Records for this task:
▬▬▬▬▬▬▬▬▬▬

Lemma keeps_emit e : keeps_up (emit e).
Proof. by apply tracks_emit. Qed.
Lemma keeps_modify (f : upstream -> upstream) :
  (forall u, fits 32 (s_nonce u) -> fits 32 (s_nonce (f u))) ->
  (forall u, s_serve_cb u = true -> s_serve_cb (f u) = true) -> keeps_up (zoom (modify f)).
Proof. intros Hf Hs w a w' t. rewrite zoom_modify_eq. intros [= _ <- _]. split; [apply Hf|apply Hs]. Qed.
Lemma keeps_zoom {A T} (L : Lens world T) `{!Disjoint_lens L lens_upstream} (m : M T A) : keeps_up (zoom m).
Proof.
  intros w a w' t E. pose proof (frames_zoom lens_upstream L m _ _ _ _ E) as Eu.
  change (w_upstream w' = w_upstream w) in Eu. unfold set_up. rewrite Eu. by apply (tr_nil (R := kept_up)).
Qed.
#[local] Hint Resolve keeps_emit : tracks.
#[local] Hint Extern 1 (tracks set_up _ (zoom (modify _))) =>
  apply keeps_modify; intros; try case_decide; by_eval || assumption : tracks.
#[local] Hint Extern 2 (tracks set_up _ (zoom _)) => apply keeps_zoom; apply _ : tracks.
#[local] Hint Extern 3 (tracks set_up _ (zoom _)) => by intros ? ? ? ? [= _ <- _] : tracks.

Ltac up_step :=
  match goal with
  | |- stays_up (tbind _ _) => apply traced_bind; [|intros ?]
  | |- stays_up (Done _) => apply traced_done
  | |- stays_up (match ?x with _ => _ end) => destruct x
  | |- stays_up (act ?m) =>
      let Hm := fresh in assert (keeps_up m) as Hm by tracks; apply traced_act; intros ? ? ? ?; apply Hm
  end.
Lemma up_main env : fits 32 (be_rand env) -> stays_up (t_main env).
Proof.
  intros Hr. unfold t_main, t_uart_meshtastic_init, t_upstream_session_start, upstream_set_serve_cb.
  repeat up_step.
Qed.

▬▬▬▬▬▬▬▬▬▬

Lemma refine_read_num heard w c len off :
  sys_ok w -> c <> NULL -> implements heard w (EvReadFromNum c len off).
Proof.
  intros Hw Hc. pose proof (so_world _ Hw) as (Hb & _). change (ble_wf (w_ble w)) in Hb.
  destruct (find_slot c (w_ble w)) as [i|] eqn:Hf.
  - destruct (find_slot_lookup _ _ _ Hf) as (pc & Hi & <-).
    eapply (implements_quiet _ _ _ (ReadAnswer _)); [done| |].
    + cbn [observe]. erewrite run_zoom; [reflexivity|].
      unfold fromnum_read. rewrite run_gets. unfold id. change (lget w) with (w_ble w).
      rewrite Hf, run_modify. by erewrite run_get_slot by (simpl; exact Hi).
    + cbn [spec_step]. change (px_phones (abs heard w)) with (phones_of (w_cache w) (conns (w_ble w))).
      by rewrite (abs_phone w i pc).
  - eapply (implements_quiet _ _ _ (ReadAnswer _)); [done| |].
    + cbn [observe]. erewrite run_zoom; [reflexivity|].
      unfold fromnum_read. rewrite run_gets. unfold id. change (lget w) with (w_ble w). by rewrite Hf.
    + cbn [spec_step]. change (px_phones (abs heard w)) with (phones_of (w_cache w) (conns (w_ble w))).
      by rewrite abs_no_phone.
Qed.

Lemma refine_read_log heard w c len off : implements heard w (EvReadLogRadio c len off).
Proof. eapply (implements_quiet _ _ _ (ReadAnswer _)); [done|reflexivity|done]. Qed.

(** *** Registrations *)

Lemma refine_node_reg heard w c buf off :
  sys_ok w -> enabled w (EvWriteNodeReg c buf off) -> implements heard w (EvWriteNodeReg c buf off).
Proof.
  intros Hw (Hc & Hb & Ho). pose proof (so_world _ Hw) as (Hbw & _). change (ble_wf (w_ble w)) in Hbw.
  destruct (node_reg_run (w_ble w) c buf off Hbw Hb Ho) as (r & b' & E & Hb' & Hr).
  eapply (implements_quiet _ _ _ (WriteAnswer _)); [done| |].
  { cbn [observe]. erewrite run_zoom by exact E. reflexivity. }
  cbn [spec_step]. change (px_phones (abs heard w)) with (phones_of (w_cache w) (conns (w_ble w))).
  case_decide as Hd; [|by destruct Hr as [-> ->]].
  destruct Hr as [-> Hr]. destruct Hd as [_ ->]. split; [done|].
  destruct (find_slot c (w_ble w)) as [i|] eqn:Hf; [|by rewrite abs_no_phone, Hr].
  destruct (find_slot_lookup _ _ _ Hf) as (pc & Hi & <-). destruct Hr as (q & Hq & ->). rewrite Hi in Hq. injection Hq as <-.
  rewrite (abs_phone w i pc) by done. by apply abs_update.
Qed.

▬▬▬▬▬▬▬▬▬▬

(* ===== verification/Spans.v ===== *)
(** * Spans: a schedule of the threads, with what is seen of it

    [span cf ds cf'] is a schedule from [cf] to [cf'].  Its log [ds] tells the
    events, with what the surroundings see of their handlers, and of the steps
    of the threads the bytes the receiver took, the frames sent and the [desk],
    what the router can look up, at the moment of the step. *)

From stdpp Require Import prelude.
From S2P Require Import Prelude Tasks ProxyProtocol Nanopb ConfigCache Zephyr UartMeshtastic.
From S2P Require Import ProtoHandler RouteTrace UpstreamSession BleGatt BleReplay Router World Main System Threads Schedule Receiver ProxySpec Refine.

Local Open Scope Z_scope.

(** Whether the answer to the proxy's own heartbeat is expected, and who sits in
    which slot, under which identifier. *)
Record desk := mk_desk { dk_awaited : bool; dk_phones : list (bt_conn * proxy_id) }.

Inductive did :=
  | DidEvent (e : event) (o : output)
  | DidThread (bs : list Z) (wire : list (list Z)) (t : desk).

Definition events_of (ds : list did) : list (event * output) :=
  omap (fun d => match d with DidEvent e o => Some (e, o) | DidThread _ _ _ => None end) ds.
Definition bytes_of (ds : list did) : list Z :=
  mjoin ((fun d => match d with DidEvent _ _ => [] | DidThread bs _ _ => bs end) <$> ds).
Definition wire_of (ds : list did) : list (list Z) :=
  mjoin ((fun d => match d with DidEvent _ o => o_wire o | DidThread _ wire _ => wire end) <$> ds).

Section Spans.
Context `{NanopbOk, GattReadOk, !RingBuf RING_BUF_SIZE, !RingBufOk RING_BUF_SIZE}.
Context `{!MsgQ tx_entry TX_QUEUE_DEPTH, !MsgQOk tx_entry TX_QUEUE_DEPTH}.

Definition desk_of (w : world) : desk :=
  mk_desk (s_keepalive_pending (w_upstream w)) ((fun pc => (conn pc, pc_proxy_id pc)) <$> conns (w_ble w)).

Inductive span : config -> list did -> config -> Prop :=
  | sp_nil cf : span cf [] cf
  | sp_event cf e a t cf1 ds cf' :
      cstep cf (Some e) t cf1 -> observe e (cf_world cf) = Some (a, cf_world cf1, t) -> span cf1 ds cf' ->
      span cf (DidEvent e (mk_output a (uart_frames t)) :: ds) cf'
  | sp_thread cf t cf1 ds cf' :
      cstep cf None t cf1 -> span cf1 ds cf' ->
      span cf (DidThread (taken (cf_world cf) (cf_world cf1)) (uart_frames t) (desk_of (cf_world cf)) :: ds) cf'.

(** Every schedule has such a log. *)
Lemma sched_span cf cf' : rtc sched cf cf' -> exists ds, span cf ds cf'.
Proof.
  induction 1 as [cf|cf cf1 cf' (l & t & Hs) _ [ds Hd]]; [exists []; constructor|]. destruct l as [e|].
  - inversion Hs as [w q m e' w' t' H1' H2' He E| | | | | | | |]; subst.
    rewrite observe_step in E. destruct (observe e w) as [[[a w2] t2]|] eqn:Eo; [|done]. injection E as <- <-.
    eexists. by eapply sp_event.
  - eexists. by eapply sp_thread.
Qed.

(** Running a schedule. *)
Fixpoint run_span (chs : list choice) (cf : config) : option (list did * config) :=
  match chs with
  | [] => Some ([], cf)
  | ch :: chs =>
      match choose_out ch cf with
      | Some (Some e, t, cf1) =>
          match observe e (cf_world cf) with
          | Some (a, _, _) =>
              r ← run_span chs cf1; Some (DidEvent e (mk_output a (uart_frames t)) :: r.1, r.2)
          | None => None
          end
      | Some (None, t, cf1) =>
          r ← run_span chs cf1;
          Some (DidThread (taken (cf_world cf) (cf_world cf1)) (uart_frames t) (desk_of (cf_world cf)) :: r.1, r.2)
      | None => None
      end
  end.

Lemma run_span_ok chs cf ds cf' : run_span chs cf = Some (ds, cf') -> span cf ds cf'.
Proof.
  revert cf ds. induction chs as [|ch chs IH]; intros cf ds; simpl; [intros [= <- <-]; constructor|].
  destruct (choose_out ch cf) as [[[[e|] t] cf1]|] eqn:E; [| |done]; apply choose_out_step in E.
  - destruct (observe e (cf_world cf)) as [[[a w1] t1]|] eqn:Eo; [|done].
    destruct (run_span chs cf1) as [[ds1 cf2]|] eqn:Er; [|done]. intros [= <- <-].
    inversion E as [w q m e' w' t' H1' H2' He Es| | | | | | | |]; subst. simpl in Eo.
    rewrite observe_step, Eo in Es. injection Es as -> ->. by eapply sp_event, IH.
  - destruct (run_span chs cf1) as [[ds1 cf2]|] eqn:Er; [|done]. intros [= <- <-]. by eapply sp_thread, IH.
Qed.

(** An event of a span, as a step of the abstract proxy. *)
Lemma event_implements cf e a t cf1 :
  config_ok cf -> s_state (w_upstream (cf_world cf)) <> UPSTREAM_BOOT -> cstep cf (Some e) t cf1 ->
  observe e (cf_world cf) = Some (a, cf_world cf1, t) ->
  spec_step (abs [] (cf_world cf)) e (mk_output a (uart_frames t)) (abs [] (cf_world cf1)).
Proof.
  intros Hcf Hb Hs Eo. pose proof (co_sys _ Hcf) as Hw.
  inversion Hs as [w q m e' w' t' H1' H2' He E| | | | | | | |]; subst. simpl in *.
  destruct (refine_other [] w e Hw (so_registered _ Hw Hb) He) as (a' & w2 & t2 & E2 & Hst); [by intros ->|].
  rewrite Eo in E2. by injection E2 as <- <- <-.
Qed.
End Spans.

▬▬▬▬▬▬▬▬▬▬

Indicate how many lines in the records above include the word "mjoin", giving no other content.

2